Communication Guidelines

Engineered prompting requesting the use of specific communication guidelines resulted in greater adherence to these guidelines. GPT-4’s responses to direct user queries and simple prompting of factsheets featured lower average adherence to communication guidelines in comparison with responses to engineered prompts. The relevance of each guideline may have varied for the different topics addressed in the prompts, but one clear pattern was identified: all outputs, even those with simple prompts, featured person-centered language. This leads us to consider that person-centered language may be integrated into GPT-4’s training or filters. Despite the commitment to person-centered language, GPT-4 was not able to use other nonstigmatizing language consistently, with 23% (5/22) of the outputs analyzed featuring at least 1 stigmatizing phrase (Textbox 3).

Outputs in response to engineered prompts featured disclaimers and a cautionary tone more so than outputs in response to direct queries and simple prompts, as seen in Textbox 4.

Textbox 3. Examples of stigmatizing language in GPT-4’s outputs for a direct user query (1) and the production of a factsheet from a simple prompt (2).
  1. “Dealing with someone who may be abusing drugs and exhibiting violent behavior can be distressing and potentially dangerous.”
  2. “Approach the person when they are sober…”
Textbox 4. Examples of GPT-4’s disclaimers and referrals in response to a direct user query (1), a simple prompted factsheet (2), and an engineered prompted factsheet (3).
  1. “If the situation continues and you are worried about the well-being of your neighbor, you might consider reaching out to local social services. They may be able to provide resources or interventions that can help.”
  2. “Note: This factsheet provides a general overview.
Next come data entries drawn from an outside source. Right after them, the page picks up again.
(** * BTX Welcome Packet Generator: a shallow embedding of [app.py]

    The development follows the layout of the Python module:

    - Python values as the CRM's JSON delivers them, with the handful of
      built-in operations the module applies to them (truth value,
      [dict.get], subscripting, [str.strip], [str.replace], f-string
      formatting, [strftime]);
    - the effects of the module (HTTP calls of [requests], widgets of
      Streamlit, the clock, the PDF library) as a reader/state/exception
      monad over an explicit environment and an explicit log;
    - [HubSpotClient], [fill_btx_welcome_packet] and the generate action of
      [main_app], line by line;
    - the properties of the specification, stated on these definitions. *)

From Stdlib Require Import ZArith String Ascii List Lia.
From stdpp Require Import base option gmap strings pretty.
Import ListNotations.

Set Warnings "-register-all".
Local Open Scope string_scope.
Local Open Scope Z_scope.

(* ===================================================================== *)
(** ** Python values *)
(* ===================================================================== *)

(** What [response.json()] produces: [None], [bool], [int], [str], [list]
    and [dict] with string keys.  Floating-point numbers are left out.  A
    [str] is kept as its UTF-8 text, the way string literals are read in
    this file. *)
Inductive json : Type :=
| JNull
| JBool (b : bool)
| JInt (n : Z)
| JStr (s : string)
| JArr (l : list json)
| JObj (m : gmap string json).

(** The exceptions that travel through [main_app].  Only one distinction
    matters to its handlers: [requests.exceptions.HTTPError], which carries
    the response, against every other [Exception]. *)
Inductive pyexn : Type :=
| HTTPError (status_code : Z) (text : string)
| RequestException (msg : string)
| KeyError (key : string)
| IndexError
| TypeError
| AttributeError (attr : string)
| OSError (msg : string)
| PdfError (msg : string).

Inductive py_result (A : Type) : Type :=
| Ok (a : A)
| Raise (e : pyexn).
Arguments Ok {A} a.
Arguments Raise {A} e.

(** [bool(v)], as taken by [if v:] and [if not v:]. *)
Definition truthy (v : json) : bool :=
  match v with
  | JNull => false
  | JBool b => b
  | JInt n => negb (n =? 0)
  | JStr s => negb (String.eqb s "")
  | JArr l => match l with [] => false | _ :: _ => true end
  | JObj m => negb (bool_decide (m = ∅))
  end.

(** [v.get(key, dflt)]: only a [dict] has the method. *)
Definition py_get (v : json) (key : string) (dflt : json) : py_result json :=
  match v with
  | JObj m => Ok (default dflt (m !! key))
  | _ => Raise (AttributeError "get")
  end.

(** The first character of a UTF-8 text: the lead byte tells how many
    bytes the character takes. *)
Definition utf8_width (c : ascii) : nat :=
  let n := N_of_ascii c in
  if (n <? 192)%N then 1%nat
  else if (n <? 224)%N then 2%nat
  else if (n <? 240)%N then 3%nat
  else 4%nat.

Definition utf8_head (s : string) : string :=
  match s with
  | EmptyString => EmptyString
  | String c _ => substring 0 (utf8_width c) s
  end.

(** [v[key]] with a [str] key. *)
Definition py_getitem (v : json) (key : string) : py_result json :=
  match v with
  | JObj m =>
      match m !! key with
      | Some x => Ok x
      | None => Raise (KeyError key)
      end
  | _ => Raise TypeError
  end.

(** [v[0]].  A JSON [dict] has string keys only, so the integer key is
    never found in one. *)
Definition py_getitem0 (v : json) : py_result json :=
  match v with
  | JArr (x :: _) => Ok x
  | JArr [] => Raise IndexError
  | JStr EmptyString => Raise IndexError
  | JStr s => Ok (JStr (utf8_head s))
  | JObj _ => Raise (KeyError "0")
  | _ => Raise TypeError
  end.

(* ===================================================================== *)
(** ** Strings *)
(* ===================================================================== *)

Definition string_of_bytes (l : list N) : string :=
  fold_right (fun n s => String (ascii_of_N n) s) EmptyString l.

(** The characters [str.strip()] removes, each as its UTF-8 bytes:
    U+0009..U+000D, U+001C..U+0020, U+0085, U+00A0, U+1680,
    U+2000..U+200A, U+2028, U+2029, U+202F, U+205F and U+3000. *)
Definition py_whitespace : list string :=
  map string_of_bytes
    [ [9]; [10]; [11]; [12]; [13]; [28]; [29]; [30]; [31]; [32];
      [194; 133]; [194; 160]; [225; 154; 128];
      [226; 128; 128]; [226; 128; 129]; [226; 128; 130]; [226; 128; 131];
      [226; 128; 132]; [226; 128; 133]; [226; 128; 134]; [226; 128; 135];
      [226; 128; 136]; [226; 128; 137]; [226; 128; 138];
      [226; 128; 168]; [226; 128; 169]; [226; 128; 175];
      [226; 129; 159]; [227; 128; 128] ]%N.

(** [Some rest] when [p] starts [s]. *)
Fixpoint after_prefix (p s : string) : option string :=
  match p, s with
  | EmptyString, _ => Some s
  | String a p', String b s' =>
      if Ascii.eqb a b then after_prefix p' s' else None
  | String _ _, EmptyString => None
  end.

Fixpoint drop_one (ws : list string) (s : string) : option string :=
  match ws with
  | [] => None
  | w :: ws' =>
      match after_prefix w s with
      | Some s' => Some s'
      | None => drop_one ws' s
      end
  end.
Each individual's situation may vary, and anyone struggling with meth use during pregnancy should seek help from a healthcare professional.”
  3. “Please note: While this factsheet provides a brief overview of the topic, it is recommended that health workers seek further training and resources for a more in-depth understanding of co-occurring conditions, including ice use and mental health disorders.”
Quality of the Advice Provided

The outputs analyzed in this viewpoint featured a generally high level of accuracy and no hallucinations. This is a promising finding regarding the accuracy of GPT-4’s knowledge of mental health and substance use. However, our analysis found that while GPT-4 can write about any topic, it lacks the breadth and depth of expertise and lived experience that human educators have. For example, the expert-created factsheets for pregnant women who use methamphetamine also included logically relevant information about breastfeeding, while GPT-4’s response did not. Only with engineered prompting did GPT-4 provide content regarding the important behavioral, environmental, and social aspects of mental health and substance use. This may be a result of GPT-4’s training and the limited amount and variety of evidence referenced in GPT-4’s internet browsing. The total of 25 websites that GPT-4 referred to were greatly outnumbered by the 55 high-quality, evidence-based citations that the expert-produced factsheets were based upon (Table 3). More specifically, GPT-4 used web-browsing in 2 of 10 direct user queries. GPT-4 accessed 1 journal article, 3 evidence-based resources, and 2 lower quality sources (a news article and Wikipedia). Web-browsing was also utilized for 5 of 12 factsheet responses. Of the 19 links referenced in factsheets, GPT-4 was able to access 3 journal articles. An additional 12 links featured evidence-based information, such as government health organizations, clinic websites, and even the authors’ own educational portals (Cracks in the Ice and Positive Choices). The 4 remaining links featured less scientific rigor, including 2 Wikipedia pages, the Foundation for a Drug-Free World from the Church of Scientology, and an ABC narrative on rehabilitation.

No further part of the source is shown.